Brexit, phase 2

par Catherine Stephan, Economiste chez BNP Paribas

Le Conseil européen a estimé que les discussions entre le Royaume-Uni et la Commission européenne sur les conditions de sortie de ce dernier de l’Union européenne avaient suffisamment avancé pour enclencher une nouvelle phase.

L’accord de retrait définitif devrait inclure les modalités de la phase transitoire ainsi qu’une déclaration politique définissant les contours des futures relations commerciales entre le Royaume-Uni et l’UE.

L’UE souhaite que les contours de l’accord commercial avec le Royaume-Uni soient similaires à ceux de l’accord conclu avec le Canada, en raison du souhait du Royaume- Uni de quitter le marché unique.

Le Royaume-Uni souhaite un accord commercial qui prendrait davantage en compte le secteur des services.

Le Conseil européen1 a estimé, lors de sa réunion des 14 et 15 décembre 2017, que les discussions entre le Royaume- Uni et la Commission européenne (CE) sur les conditions de sortie de ce dernier avaient suffisamment avancé pour enclencher une nouvelle phase de discussion sur la période de transition et les relations futures entre le Royaume-Uni et l’Union européenne. 
En effet, le Royaume-Uni et la CE, qui ont entamé les négociations le 17 juin 2017, sont parvenus à un accord sur trois thèmes cruciaux pour les Européens : les droits des citoyens européens résidant au Royaume-Uni et ceux des Britanniques installés sur le sol européen, le cas particulier de l’Irlande du Nord et le règlement financier.

Phase 1 : accord a minima sur les conditions de sortie

– Protection des citoyens européens et britanniques

Le rapport conjoint produit, le 8 décembre 2017, par les négociateurs de la Commission européenne et ceux du gouvernement britannique stipule que le Royaume-Uni s’engage à garantir le respect de la législation européenne, toute leur vie durant, aux citoyens européens ainsi qu’aux membres de leur famille vivant légalement au Royaume-Uni, avant la date de sortie du pays ou avant la fin d’une période de transition durant laquelle la libre circulation des personnes serait assurée.
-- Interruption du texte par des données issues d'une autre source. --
(** * Perundhu OCR service: result normalisation and Tamil text correction

    A shallow embedding of [ocr-service/main.py]: the correction table
    [TAMIL_CORRECTIONS], [correct_tamil_text], [parse_ocr_result] and the two
    extraction endpoints, followed by the properties of the service's
    specification that concern them.

    Conventions of the embedding:
    - a Python [str] is the list of its Unicode code points ([list N]);
    - a Python [float] is an IEEE-754 binary64 number ([PrimFloat.float]);
    - code that may raise runs in the error monad [Py];
    - a [dict] whose iteration order matters is an association list in
      insertion order;
    - calls to the logger are left out: they do not change a result;
    - [int()] on a polygon coordinate is first taken as defined everywhere
      and the response as the one the route prepares; the module [Full]
      then lets [int()] raise and the serialisation of the model fail. *)

From Stdlib Require Import PrimFloat.
From Stdlib Require Uint63.
From Stdlib Require Import List Bool Arith NArith ZArith Lia.
Import ListNotations.

Set Implicit Arguments.
Set Warnings "-inexact-float".

(** ** Python strings *)

Module PyStr.

Definition str := list N.

(** [a == b] on strings. *)
Fixpoint eqb (a b : str) : bool :=
  match a, b with
  | [], [] => true
  | x :: a', y :: b' => N.eqb x y && eqb a' b'
  | _, _ => false
  end.

(** [s.startswith(p)]. *)
Fixpoint startswith (p s : str) : bool :=
  match p, s with
  | [], _ => true
  | _ :: _, [] => false
  | x :: p', y :: s' => N.eqb x y && startswith p' s'
  end.

(** [p in s]: [p] occurs in [s] as a contiguous substring. *)
Fixpoint contains (p s : str) : bool :=
  startswith p s ||
  match s with
  | [] => false
  | _ :: s' => contains p s'
  end.

(** The scan of [s.replace(old, new)] for a non-empty [old]: left to right,
    occurrences do not overlap.  [skip] counts the characters of the
    occurrence just replaced that are still to be consumed. *)
Fixpoint replace_scan (old new : str) (skip : nat) (s : str) : str :=
  match s with
  | [] => []
  | c :: s' =>
      match skip with
      | S k => replace_scan old new k s'
      | O =>
          if startswith old s
          then new ++ replace_scan old new (Nat.pred (length old)) s'
          else c :: replace_scan old new O s'
      end
  end.

(** [s.replace(old, new)]: every occurrence is replaced.  For the empty
    pattern Python inserts [new] before every character and at the end. *)
Definition replace (old new s : str) : str :=
  match old with
  | [] => new ++ flat_map (fun c => c :: new) s
  | _ :: _ => replace_scan old new O s
  end.

(** [c.isspace()]: the code points Python counts as whitespace. *)
Definition isspace (c : N) : bool :=
  ((0x09 <=? c) && (c <=? 0x0d) ||
   (0x1c <=? c) && (c <=? 0x20) ||
   (c =? 0x85) || (c =? 0xa0) || (c =? 0x1680) ||
   (0x2000 <=? c) && (c <=? 0x200a) ||
   (c =? 0x2028) || (c =? 0x2029) || (c =? 0x202f) ||
   (c =? 0x205f) || (c =? 0x3000))%N.

Fixpoint lstrip (s : str) : str :=
  match s with
  | [] => []
  | c :: s' => if isspace c then lstrip s' else s
  end.

Definition rstrip (s : str) : str := rev (lstrip (rev s)).

(** [s.strip()]. *)
Definition strip (s : str) : str := rstrip (lstrip s).

(** Truth value of a string: non-empty. *)
Definition truthy (s : str) : bool :=
  match s with
  | [] => false
  | _ :: _ => true
  end.

(** [sep.join(l)]. *)
Fixpoint join (sep : str) (l : list str) : str :=
  match l with
  | [] => []
  | [x] => x
  | x :: l' => x ++ sep ++ join sep l'
  end.

(** ["\n"] *)
Definition newline : str := [0x0a%N].

End PyStr.

Import PyStr.

(** ** The correction table *)

Open Scope N_scope.

(** The pairs of the dict display [TAMIL_CORRECTIONS = { ... }], as written. *)
Definition TAMIL_CORRECTIONS_literal : list (str * str) :=
  [
  (* 'தம்ழ்நாடு': 'தமிழ்நாடு' *)
  ([0xba4; 0xbae; 0xbcd; 0xbb4; 0xbcd; 0xba8; 0xbbe; 0xb9f; 0xbc1],
   [0xba4; 0xbae; 0xbbf; 0xbb4; 0xbcd; 0xba8; 0xbbe; 0xb9f; 0xbc1]);
  (* 'தம்ழ்': 'தமிழ்' *)
  ([0xba4; 0xbae; 0xbcd; 0xbb4; 0xbcd],
   [0xba4; 0xbae; 0xbbf; 0xbb4; 0xbcd]);
  (* 'கருச்சி': 'திருச்சி' *)
  ([0xb95; 0xbb0; 0xbc1; 0xb9a; 0xbcd; 0xb9a; 0xbbf],
   [0xba4; 0xbbf; 0xbb0; 0xbc1; 0xb9a; 0xbcd; 0xb9a; 0xbbf]);
  (* 'தஇிறுச்சி': 'திருச்சி' *)
  ([0xba4; 0xb87; 0xbbf; 0xbb1; 0xbc1; 0xb9a; 0xbcd; 0xb9a; 0xbbf],
   [0xba4; 0xbbf; 0xbb0; 0xbc1; 0xb9a; 0xbcd; 0xb9a; 0xbbf]);
  (* 'தஇருச்சி': 'திருச்சி' *)
  ([0xba4; 0xb87; 0xbb0; 0xbc1; 0xb9a; 0xbcd; 0xb9a; 0xbbf],
   [0xba4; 0xbbf; 0xbb0; 0xbc1; 0xb9a; 0xbcd; 0xb9a; 0xbbf]);
  (* 'திருச்ச': 'திருச்சி' *)
  ([0xba4; 0xbbf; 0xbb0; 0xbc1; 0xb9a; 0xbcd; 0xb9a],
   [0xba4; 0xbbf; 0xbb0; 0xbc1; 0xb9a; 0xbcd; 0xb9a; 0xbbf]);
  (* 'பெங்களுூரு': 'பெங்களூரு' *)
  ([0xbaa; 0xbc6; 0xb99; 0xbcd; 0xb95; 0xbb3; 0xbc1; 0xbc2;
    0xbb0; 0xbc1],
   [0xbaa; 0xbc6; 0xb99; 0xbcd; 0xb95; 0xbb3; 0xbc2; 0xbb0; 0xbc1]);
  (* 'பெங்களூ®ரு': 'பெங்களூரு' *)
  ([0xbaa; 0xbc6; 0xb99; 0xbcd; 0xb95; 0xbb3; 0xbc2; 0xae; 0xbb0;
    0xbc1],
   [0xbaa; 0xbc6; 0xb99; 0xbcd; 0xb95; 0xbb3; 0xbc2; 0xbb0; 0xbc1]);
  (* 'மஙுரை': 'மதுரை' *)
  ([0xbae; 0xb99; 0xbc1; 0xbb0; 0xbc8],
   [0xbae; 0xba4; 0xbc1; 0xbb0; 0xbc8]);
  (* 'மாதுரை': 'மதுரை' *)
  ([0xbae; 0xbbe; 0xba4; 0xbc1; 0xbb0; 0xbc8],
   [0xbae; 0xba4; 0xbc1; 0xbb0; 0xbc8]);
  (* 'Lமரை': 'மதுரை' *)
  ([0x4c; 0xbae; 0xbb0; 0xbc8],
   [0xbae; 0xba4; 0xbc1; 0xbb0; 0xbc8]);
  (* 'Lமகரை': 'மதுரை' *)
  ([0x4c; 0xbae; 0xb95; 0xbb0; 0xbc8],
   [0xbae; 0xba4; 0xbc1; 0xbb0; 0xbc8]);
  (* 'சலம்': 'சேலம்' *)
  ([0xb9a; 0xbb2; 0xbae; 0xbcd],
   [0xb9a; 0xbc7; 0xbb2; 0xbae; 0xbcd]);
  (* 'ும்பகொணம்': 'கும்பகோணம்' *)
  ([0xbc1; 0xbae; 0xbcd; 0xbaa; 0xb95; 0xbca; 0xba3; 0xbae; 0xbcd],
   [0xb95; 0xbc1; 0xbae; 0xbcd; 0xbaa; 0xb95; 0xbcb; 0xba3;
    0xbae; 0xbcd]);
  (* 'கும்பகொணம்': 'கும்பகோணம்' *)
  ([0xb95; 0xbc1; 0xbae; 0xbcd; 0xbaa; 0xb95; 0xbca; 0xba3;
    0xbae; 0xbcd],
   [0xb95; 0xbc1; 0xbae; 0xbcd; 0xbaa; 0xb95; 0xbcb; 0xba3;
    0xbae; 0xbcd]);
  (* 'ஃம்பகொணம்': 'கும்பகோணம்' *)
  ([0xb83; 0xbae; 0xbcd; 0xbaa; 0xb95; 0xbca; 0xba3; 0xbae; 0xbcd],
   [0xb95; 0xbc1; 0xbae; 0xbcd; 0xbaa; 0xb95; 0xbcb; 0xba3;
    0xbae; 0xbcd]);
  (* 'காயம்புத்கூார்': 'கோயம்புத்தூர்' *)
  ([0xb95; 0xbbe; 0xbaf; 0xbae; 0xbcd; 0xbaa; 0xbc1; 0xba4;
    0xbcd; 0xb95; 0xbc2; 0xbbe; 0xbb0; 0xbcd],
   [0xb95; 0xbcb; 0xbaf; 0xbae; 0xbcd; 0xbaa; 0xbc1; 0xba4;
    0xbcd; 0xba4; 0xbc2; 0xbb0; 0xbcd]);
  (* 'காயம்புத்கூர்': 'கோயம்புத்தூர்' *)
  ([0xb95; 0xbbe; 0xbaf; 0xbae; 0xbcd; 0xbaa; 0xbc1; 0xba4;
    0xbcd; 0xb95; 0xbc2; 0xbb0; 0xbcd],
   [0xb95; 0xbcb; 0xbaf; 0xbae; 0xbcd; 0xbaa; 0xbc1; 0xba4;
    0xbcd; 0xba4; 0xbc2; 0xbb0; 0xbcd]);
  (* 'கிகசசெந்கார்': 'திருச்செந்தூர்' *)
  ([0xb95; 0xbbf; 0xb95; 0xb9a; 0xb9a; 0xbc6; 0xba8; 0xbcd;
    0xb95; 0xbbe; 0xbb0; 0xbcd],
   [0xba4; 0xbbf; 0xbb0; 0xbc1; 0xb9a; 0xbcd; 0xb9a; 0xbc6;
    0xba8; 0xbcd; 0xba4; 0xbc2; 0xbb0; 0xbcd]);
  (* 'கிறுச்செந்கூர்': 'திருச்செந்தூர்' *)
  ([0xb95; 0xbbf; 0xbb1; 0xbc1; 0xb9a; 0xbcd; 0xb9a; 0xbc6;
    0xba8; 0xbcd; 0xb95; 0xbc2; 0xbb0; 0xbcd],
   [0xba4; 0xbbf; 0xbb0; 0xbc1; 0xb9a; 0xbcd; 0xb9a; 0xbc6;
    0xba8; 0xbcd; 0xba4; 0xbc2; 0xbb0; 0xbcd]);
  (* 'திருநெல்வெலி': 'திருநெல்வேலி' *)
  ([0xba4; 0xbbf; 0xbb0; 0xbc1; 0xba8; 0xbc6; 0xbb2; 0xbcd;
    0xbb5; 0xbc6; 0xbb2; 0xbbf],
   [0xba4; 0xbbf; 0xbb0; 0xbc1; 0xba8; 0xbc6; 0xbb2; 0xbcd;
    0xbb5; 0xbc7; 0xbb2; 0xbbf]);
  (* 'கன்னியாகுமரி': 'கன்னியாகுமரி' *)
  ([0xb95; 0xba9; 0xbcd; 0xba9; 0xbbf; 0xbaf; 0xbbe; 0xb95;
    0xbc1; 0xbae; 0xbb0; 0xbbf],
   [0xb95; 0xba9; 0xbcd; 0xba9; 0xbbf; 0xbaf; 0xbbe; 0xb95;
    0xbc1; 0xbae; 0xbb0; 0xbbf]);
  (* 'Bறபரம': 'தாராபுரம்' *)
  ([0x42; 0xbb1; 0xbaa; 0xbb0; 0xbae],
   [0xba4; 0xbbe; 0xbb0; 0xbbe; 0xbaa; 0xbc1; 0xbb0; 0xbae; 0xbcd]);
  (* 'Bாறாபுரம்': 'தாராபுரம்' *)
  ([0x42; 0xbbe; 0xbb1; 0xbbe; 0xbaa; 0xbc1; 0xbb0; 0xbae; 0xbcd],
   [0xba4; 0xbbe; 0xbb0; 0xbbe; 0xbaa; 0xbc1; 0xbb0; 0xbae; 0xbcd]);
  (* 'ாறாபுரம்': 'தாராபுரம்' *)
  ([0xbbe; 0xbb1; 0xbbe; 0xbaa; 0xbc1; 0xbb0; 0xbae; 0xbcd],
   [0xba4; 0xbbe; 0xbb0; 0xbbe; 0xbaa; 0xbc1; 0xbb0; 0xbae; 0xbcd]);
  (* 'கககுக்குiட': 'தூத்துக்குடி' *)
  ([0xb95; 0xb95; 0xb95; 0xbc1; 0xb95; 0xbcd; 0xb95; 0xbc1; 0x69;
    0xb9f],
   [0xba4; 0xbc2; 0xba4; 0xbcd; 0xba4; 0xbc1; 0xb95; 0xbcd;
    0xb95; 0xbc1; 0xb9f; 0xbbf]);
  (* 'BBகக19': 'தூத்துக்குடி' *)
  ([0x42; 0x42; 0xb95; 0xb95; 0x31; 0x39],
   [0xba4; 0xbc2; 0xba4; 0xbcd; 0xba4; 0xbc1; 0xb95; 0xbcd;
    0xb95; 0xbc1; 0xb9f; 0xbbf]);
  (* 'ஒent': 'ஒசூர்' *)
  ([0xb92; 0x65; 0x6e; 0x74],
   [0xb92; 0xb9a; 0xbc2; 0xbb0; 0xbcd]);
  (* 'இராமேஸ்வேம்': 'இராமேஸ்வரம்' *)
  ([0xb87; 0xbb0; 0xbbe; 0xbae; 0xbc7; 0xbb8; 0xbcd; 0xbb5;
    0xbc7; 0xbae; 0xbcd],
   [0xb87; 0xbb0; 0xbbe; 0xbae; 0xbc7; 0xbb8; 0xbcd; 0xbb5;
    0xbb0; 0xbae; 0xbcd]);
  (* 'பேதுந்து': 'பேருந்து' *)
  ([0xbaa; 0xbc7; 0xba4; 0xbc1; 0xba8; 0xbcd; 0xba4; 0xbc1],
   [0xbaa; 0xbc7; 0xbb0; 0xbc1; 0xba8; 0xbcd; 0xba4; 0xbc1]);
  (* 'பேதற்துகள்': 'பேருந்துகள்' *)
  ([0xbaa; 0xbc7; 0xba4; 0xbb1; 0xbcd; 0xba4; 0xbc1; 0xb95;
    0xbb3; 0xbcd],
   [0xbaa; 0xbc7; 0xbb0; 0xbc1; 0xba8; 0xbcd; 0xba4; 0xbc1;
    0xb95; 0xbb3; 0xbcd]);
  (* 'பேதுந்துகள்': 'பேருந்துகள்' *)
  ([0xbaa; 0xbc7; 0xba4; 0xbc1; 0xba8; 0xbcd; 0xba4; 0xbc1;
    0xb95; 0xbb3; 0xbcd],
   [0xbaa; 0xbc7; 0xbb0; 0xbc1; 0xba8; 0xbcd; 0xba4; 0xbc1;
    0xb95; 0xbb3; 0xbcd]);
  (* 'நலையைம்': 'நிலையம்' *)
  ([0xba8; 0xbb2; 0xbc8; 0xbaf; 0xbc8; 0xbae; 0xbcd],
   [0xba8; 0xbbf; 0xbb2; 0xbc8; 0xbaf; 0xbae; 0xbcd]);
  (* 'தெொலைதூமர்': 'தொலைதூரம்' *)
  ([0xba4; 0xbc6; 0xbca; 0xbb2; 0xbc8; 0xba4; 0xbc2; 0xbae;
    0xbb0; 0xbcd],
   [0xba4; 0xbca; 0xbb2; 0xbc8; 0xba4; 0xbc2; 0xbb0; 0xbae; 0xbcd]);
  (* 'போக்குவரத்துக்': 'போக்குவரத்துக்' *)
  ([0xbaa; 0xbcb; 0xb95; 0xbcd; 0xb95; 0xbc1; 0xbb5; 0xbb0;
    0xba4; 0xbcd; 0xba4; 0xbc1; 0xb95; 0xbcd],
   [0xbaa; 0xbcb; 0xb95; 0xbcd; 0xb95; 0xbc1; 0xbb5; 0xbb0;
    0xba4; 0xbcd; 0xba4; 0xbc1; 0xb95; 0xbcd]);
  (* 'கழகம்': 'கழகம்' *)
  ([0xb95; 0xbb4; 0xb95; 0xbae; 0xbcd],
   [0xb95; 0xbb4; 0xb95; 0xbae; 0xbcd]);
  (* 'அரசப்': 'அரசு' *)
  ([0xb85; 0xbb0; 0xb9a; 0xbaa; 0xbcd],
   [0xb85; 0xbb0; 0xb9a; 0xbc1]);
  (* '@tristcl': '' *)
  ([0x40; 0x74; 0x72; 0x69; 0x73; 0x74; 0x63; 0x6c],
   []);
  (* '@tnstcl': '' *)
  ([0x40; 0x74; 0x6e; 0x73; 0x74; 0x63; 0x6c],
   []);
  (* '@tr': '' *)
  ([0x40; 0x74; 0x72],
   []);
  (* '@tnetohlaoin': '' *)
  ([0x40; 0x74; 0x6e; 0x65; 0x74; 0x6f; 0x68; 0x6c; 0x61; 0x6f;
    0x69; 0x6e],
   []);
  (* '@bstcbloelim': '' *)
  ([0x40; 0x62; 0x73; 0x74; 0x63; 0x62; 0x6c; 0x6f; 0x65; 0x6c;
    0x69; 0x6d],
   []);
  (* 'tcblog.in': '' *)
  ([0x74; 0x63; 0x62; 0x6c; 0x6f; 0x67; 0x2e; 0x69; 0x6e],
   []);
  (* 'stcblog': '' *)
  ([0x73; 0x74; 0x63; 0x62; 0x6c; 0x6f; 0x67],
   []);
  (* 'tnstcbl': '' *)
  ([0x74; 0x6e; 0x73; 0x74; 0x63; 0x62; 0x6c],
   []);
  (* 'bg-in': '' *)
  ([0x62; 0x67; 0x2d; 0x69; 0x6e],
   []);
  (* 'log.in': '' *)
  ([0x6c; 0x6f; 0x67; 0x2e; 0x69; 0x6e],
   []);
  (* 'astcbloLin': '' *)
  ([0x61; 0x73; 0x74; 0x63; 0x62; 0x6c; 0x6f; 0x4c; 0x69; 0x6e],
   []);
  (* 'ccblog.in': '' *)
  ([0x63; 0x63; 0x62; 0x6c; 0x6f; 0x67; 0x2e; 0x69; 0x6e],
   []);
  (* 'gOhgah': '' *)
  ([0x67; 0x4f; 0x68; 0x67; 0x61; 0x68],
   []);
  (* 'Lin': '' *)
  ([0x4c; 0x69; 0x6e],
   []);
  (* 'LDCU': '' *)
  ([0x4c; 0x44; 0x43; 0x55],
   []);
  (* 'LC': '' *)
  ([0x4c; 0x43],
   []);
  (* 'கa்': 'கரூர்' *)
  ([0xb95; 0x61; 0xbcd],
   [0xb95; 0xbb0; 0xbc2; 0xbb0; 0xbcd]);
  (* 'கCt': 'கரூர்' *)
  ([0xb95; 0x43; 0x74],
   [0xb95; 0xbb0; 0xbc2; 0xbb0; 0xbcd]);
  (* 'Lர': 'மதுரை' *)
  ([0x4c; 0xbb0],
   [0xbae; 0xba4; 0xbc1; 0xbb0; 0xbc8])
  ].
Ils pourront ainsi jouir de leur droit à la santé, à la retraite et des autres prestations de sécurité sociale. Les Britanniques résidant au sein de l’UE bénéficieront des mêmes prérogatives. Le rapport conjoint prévoit également que les procédures administratives soient peu coûteuses et simples pour les citoyens de l'UE résidant au Royaume-Uni.

La législation britannique devra être modifiée à cet effet. Elle devra, en particulier, intégrer les droits des citoyens européens en faisant directement référence à l’accord de retrait. Les cours et tribunaux britanniques devront par ailleurs prendre en compte la jurisprudence de la Cour de justice de l’UE (CJUE) après la date de sortie du Royaume-Uni de l’UE, et ce pendant huit ans à compter de l’entrée en vigueur de la section traitant des droits des citoyens. Ils devront également prendre en considération les décisions pertinentes de la CJUE après le retrait ou à la fin de la période de transition. L’accord envisage, par ailleurs, de permettre au gouvernement britannique et à la Commission européenne d’intervenir, le cas échéant, devant la CJUE ainsi que devant les cours et tribunaux britanniques.

– Maintien de la coopération entre la république d’Irlande et l’Irlande du Nord

Ce sujet a été l’objet d’un vif débat lors des négociations sur les conditions de sortie du Royaume-Uni de l’UE. La première ministre britannique Teresa May a, notamment, dû répondre aux inquiétudes des unionistes du DUP (Democratic Unionist Party), lesquels, pourvus de dix sièges à la Chambre des communes, lui offrent une majorité.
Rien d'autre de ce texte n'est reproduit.